## GIVEN RECORDS
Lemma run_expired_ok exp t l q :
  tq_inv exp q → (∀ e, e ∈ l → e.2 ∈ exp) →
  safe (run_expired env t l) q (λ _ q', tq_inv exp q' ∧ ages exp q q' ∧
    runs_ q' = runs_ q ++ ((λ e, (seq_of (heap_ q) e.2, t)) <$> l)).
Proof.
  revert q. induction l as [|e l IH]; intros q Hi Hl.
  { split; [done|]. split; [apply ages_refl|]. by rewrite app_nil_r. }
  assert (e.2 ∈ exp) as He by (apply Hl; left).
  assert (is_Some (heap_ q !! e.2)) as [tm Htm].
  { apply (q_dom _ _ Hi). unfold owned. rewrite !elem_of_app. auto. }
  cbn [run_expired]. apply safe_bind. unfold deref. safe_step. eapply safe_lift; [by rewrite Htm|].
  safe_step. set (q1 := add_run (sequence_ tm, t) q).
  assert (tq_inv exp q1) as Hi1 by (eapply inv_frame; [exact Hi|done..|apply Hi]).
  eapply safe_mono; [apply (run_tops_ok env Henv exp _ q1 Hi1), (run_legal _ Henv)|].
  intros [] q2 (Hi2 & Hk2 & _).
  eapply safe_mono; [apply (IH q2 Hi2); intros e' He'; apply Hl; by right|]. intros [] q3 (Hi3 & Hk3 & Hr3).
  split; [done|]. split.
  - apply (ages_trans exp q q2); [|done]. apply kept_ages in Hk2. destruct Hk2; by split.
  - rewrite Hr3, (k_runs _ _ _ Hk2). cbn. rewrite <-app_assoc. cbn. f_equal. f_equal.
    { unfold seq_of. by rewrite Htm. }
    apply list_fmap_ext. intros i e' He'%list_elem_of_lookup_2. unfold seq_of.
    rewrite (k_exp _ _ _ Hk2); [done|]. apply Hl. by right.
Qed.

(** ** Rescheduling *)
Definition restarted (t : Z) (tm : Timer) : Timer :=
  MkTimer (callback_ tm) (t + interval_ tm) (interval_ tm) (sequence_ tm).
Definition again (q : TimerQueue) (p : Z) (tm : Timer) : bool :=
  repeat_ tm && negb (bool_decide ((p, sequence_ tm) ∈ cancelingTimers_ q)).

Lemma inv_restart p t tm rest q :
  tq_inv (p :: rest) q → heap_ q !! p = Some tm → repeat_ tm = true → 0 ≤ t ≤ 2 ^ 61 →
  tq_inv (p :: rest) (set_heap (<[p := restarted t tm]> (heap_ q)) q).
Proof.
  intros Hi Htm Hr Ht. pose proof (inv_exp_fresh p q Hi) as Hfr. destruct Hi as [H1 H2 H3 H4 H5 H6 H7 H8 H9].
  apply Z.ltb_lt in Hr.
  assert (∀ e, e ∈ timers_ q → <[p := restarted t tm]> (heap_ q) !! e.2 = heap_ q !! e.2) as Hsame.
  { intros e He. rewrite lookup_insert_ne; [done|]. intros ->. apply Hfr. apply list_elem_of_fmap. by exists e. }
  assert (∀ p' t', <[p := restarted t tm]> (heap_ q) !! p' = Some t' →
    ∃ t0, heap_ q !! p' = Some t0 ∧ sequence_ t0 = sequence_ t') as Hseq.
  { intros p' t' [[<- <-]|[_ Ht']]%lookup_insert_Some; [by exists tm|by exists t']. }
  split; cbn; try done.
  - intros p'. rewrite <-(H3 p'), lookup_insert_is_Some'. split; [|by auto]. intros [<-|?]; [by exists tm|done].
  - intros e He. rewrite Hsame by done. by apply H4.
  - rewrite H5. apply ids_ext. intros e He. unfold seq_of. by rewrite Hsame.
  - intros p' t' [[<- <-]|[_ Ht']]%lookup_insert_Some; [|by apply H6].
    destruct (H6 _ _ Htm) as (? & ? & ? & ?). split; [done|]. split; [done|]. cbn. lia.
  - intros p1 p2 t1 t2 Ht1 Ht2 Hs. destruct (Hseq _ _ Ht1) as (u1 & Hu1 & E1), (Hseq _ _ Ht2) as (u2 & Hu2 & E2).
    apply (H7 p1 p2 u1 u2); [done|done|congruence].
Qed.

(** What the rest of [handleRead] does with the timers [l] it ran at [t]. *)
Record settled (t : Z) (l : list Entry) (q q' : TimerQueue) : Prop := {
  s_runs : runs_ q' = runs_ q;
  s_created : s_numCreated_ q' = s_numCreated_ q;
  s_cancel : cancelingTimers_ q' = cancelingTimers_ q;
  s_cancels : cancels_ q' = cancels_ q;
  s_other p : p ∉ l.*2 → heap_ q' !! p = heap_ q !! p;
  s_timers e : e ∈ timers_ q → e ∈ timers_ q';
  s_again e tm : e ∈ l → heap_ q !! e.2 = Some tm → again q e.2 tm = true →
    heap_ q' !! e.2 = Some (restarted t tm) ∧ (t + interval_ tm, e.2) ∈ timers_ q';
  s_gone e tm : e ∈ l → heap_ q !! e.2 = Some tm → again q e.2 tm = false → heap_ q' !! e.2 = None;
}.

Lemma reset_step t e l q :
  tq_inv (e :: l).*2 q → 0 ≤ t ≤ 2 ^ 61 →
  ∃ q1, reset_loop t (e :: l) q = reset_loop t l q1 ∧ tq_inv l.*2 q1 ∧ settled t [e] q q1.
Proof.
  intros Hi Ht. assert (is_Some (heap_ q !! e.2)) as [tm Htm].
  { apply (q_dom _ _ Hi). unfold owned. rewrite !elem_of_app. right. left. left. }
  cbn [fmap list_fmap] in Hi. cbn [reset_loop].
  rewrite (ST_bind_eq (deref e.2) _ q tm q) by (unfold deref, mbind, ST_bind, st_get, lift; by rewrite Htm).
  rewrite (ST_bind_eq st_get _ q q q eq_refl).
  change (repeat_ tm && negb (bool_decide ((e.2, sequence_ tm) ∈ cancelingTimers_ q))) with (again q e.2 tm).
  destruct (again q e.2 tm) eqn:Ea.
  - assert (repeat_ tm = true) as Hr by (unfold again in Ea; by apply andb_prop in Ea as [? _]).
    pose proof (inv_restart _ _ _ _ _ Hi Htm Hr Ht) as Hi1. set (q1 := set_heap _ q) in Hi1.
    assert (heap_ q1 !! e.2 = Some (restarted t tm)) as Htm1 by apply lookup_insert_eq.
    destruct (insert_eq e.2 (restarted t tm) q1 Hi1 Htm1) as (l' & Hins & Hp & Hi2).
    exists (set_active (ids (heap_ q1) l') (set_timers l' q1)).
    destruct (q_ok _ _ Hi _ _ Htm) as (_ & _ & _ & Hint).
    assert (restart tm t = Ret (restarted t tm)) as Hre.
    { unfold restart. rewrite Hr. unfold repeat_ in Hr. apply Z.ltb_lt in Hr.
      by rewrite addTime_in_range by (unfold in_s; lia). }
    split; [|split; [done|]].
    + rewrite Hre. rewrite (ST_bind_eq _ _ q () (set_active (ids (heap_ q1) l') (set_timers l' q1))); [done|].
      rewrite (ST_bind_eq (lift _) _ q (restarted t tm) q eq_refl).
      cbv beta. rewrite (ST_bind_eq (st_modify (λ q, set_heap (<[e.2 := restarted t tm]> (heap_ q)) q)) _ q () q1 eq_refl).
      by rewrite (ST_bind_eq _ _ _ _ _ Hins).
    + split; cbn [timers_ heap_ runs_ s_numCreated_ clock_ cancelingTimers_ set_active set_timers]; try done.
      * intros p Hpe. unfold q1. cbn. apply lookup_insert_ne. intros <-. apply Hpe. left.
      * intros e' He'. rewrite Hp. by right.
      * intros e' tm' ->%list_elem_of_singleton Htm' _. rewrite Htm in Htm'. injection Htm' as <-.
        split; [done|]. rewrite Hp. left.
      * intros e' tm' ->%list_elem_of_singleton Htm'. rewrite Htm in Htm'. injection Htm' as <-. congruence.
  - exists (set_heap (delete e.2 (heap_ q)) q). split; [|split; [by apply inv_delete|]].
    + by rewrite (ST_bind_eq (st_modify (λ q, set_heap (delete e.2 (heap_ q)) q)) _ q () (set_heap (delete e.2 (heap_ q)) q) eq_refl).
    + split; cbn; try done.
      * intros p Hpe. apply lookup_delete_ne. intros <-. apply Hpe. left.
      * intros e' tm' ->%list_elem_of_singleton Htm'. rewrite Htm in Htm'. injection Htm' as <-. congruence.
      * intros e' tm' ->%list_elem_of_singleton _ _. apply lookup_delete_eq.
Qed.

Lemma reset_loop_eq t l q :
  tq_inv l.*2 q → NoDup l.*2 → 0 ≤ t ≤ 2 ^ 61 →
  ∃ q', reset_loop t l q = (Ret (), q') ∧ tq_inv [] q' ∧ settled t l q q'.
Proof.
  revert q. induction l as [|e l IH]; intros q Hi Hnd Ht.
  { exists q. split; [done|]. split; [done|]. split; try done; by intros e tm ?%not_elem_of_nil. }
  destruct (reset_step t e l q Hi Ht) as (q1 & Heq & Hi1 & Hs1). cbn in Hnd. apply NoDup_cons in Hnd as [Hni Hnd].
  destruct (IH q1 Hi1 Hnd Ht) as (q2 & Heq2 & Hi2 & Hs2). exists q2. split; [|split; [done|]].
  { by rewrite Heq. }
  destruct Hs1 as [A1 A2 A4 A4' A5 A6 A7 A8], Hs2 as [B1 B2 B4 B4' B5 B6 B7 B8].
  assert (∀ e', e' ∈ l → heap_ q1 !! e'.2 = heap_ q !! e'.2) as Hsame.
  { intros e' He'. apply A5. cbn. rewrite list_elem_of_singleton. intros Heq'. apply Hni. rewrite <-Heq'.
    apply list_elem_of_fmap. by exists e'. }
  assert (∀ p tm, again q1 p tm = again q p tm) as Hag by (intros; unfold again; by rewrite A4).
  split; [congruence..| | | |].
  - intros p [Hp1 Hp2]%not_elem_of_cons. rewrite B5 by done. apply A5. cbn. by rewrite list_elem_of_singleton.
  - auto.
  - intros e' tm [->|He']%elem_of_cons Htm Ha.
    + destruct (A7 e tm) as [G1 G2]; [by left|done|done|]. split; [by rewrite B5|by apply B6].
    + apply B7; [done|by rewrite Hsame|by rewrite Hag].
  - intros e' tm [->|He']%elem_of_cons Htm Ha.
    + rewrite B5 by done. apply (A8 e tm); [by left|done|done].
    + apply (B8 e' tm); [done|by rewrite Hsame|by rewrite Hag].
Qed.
...
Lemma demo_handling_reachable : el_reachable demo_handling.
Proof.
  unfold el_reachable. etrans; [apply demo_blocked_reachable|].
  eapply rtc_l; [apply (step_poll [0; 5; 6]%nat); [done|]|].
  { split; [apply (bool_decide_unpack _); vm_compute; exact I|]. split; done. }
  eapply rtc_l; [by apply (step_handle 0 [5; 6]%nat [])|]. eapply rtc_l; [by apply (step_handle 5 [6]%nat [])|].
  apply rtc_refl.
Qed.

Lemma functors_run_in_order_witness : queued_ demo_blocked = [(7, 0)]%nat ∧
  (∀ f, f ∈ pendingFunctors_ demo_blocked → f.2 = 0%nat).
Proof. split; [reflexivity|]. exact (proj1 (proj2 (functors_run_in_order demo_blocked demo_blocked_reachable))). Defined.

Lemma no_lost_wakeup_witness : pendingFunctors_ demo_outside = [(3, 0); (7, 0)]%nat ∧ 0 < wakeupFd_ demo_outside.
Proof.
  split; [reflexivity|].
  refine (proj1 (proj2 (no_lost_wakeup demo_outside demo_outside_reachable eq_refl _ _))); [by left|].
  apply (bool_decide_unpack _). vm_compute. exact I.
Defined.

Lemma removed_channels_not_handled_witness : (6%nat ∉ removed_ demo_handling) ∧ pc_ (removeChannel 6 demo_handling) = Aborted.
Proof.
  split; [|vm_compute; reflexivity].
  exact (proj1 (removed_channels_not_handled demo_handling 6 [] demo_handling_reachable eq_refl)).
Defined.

## ASSIGNED TASK
Your answer should be the lines above, from the line containing "by rewrite Heq." up to and including the line containing "apply list_elem_of_fmap. by exists e'.", reproduced exactly and with nothing else.

## ANSWER BELOW
  { by rewrite Heq. }
  destruct Hs1 as [A1 A2 A4 A4' A5 A6 A7 A8], Hs2 as [B1 B2 B4 B4' B5 B6 B7 B8].
  assert (∀ e', e' ∈ l → heap_ q1 !! e'.2 = heap_ q !! e'.2) as Hsame.
  { intros e' He'. apply A5. cbn. rewrite list_elem_of_singleton. intros Heq'. apply Hni. rewrite <-Heq'.
    apply list_elem_of_fmap. by exists e'. }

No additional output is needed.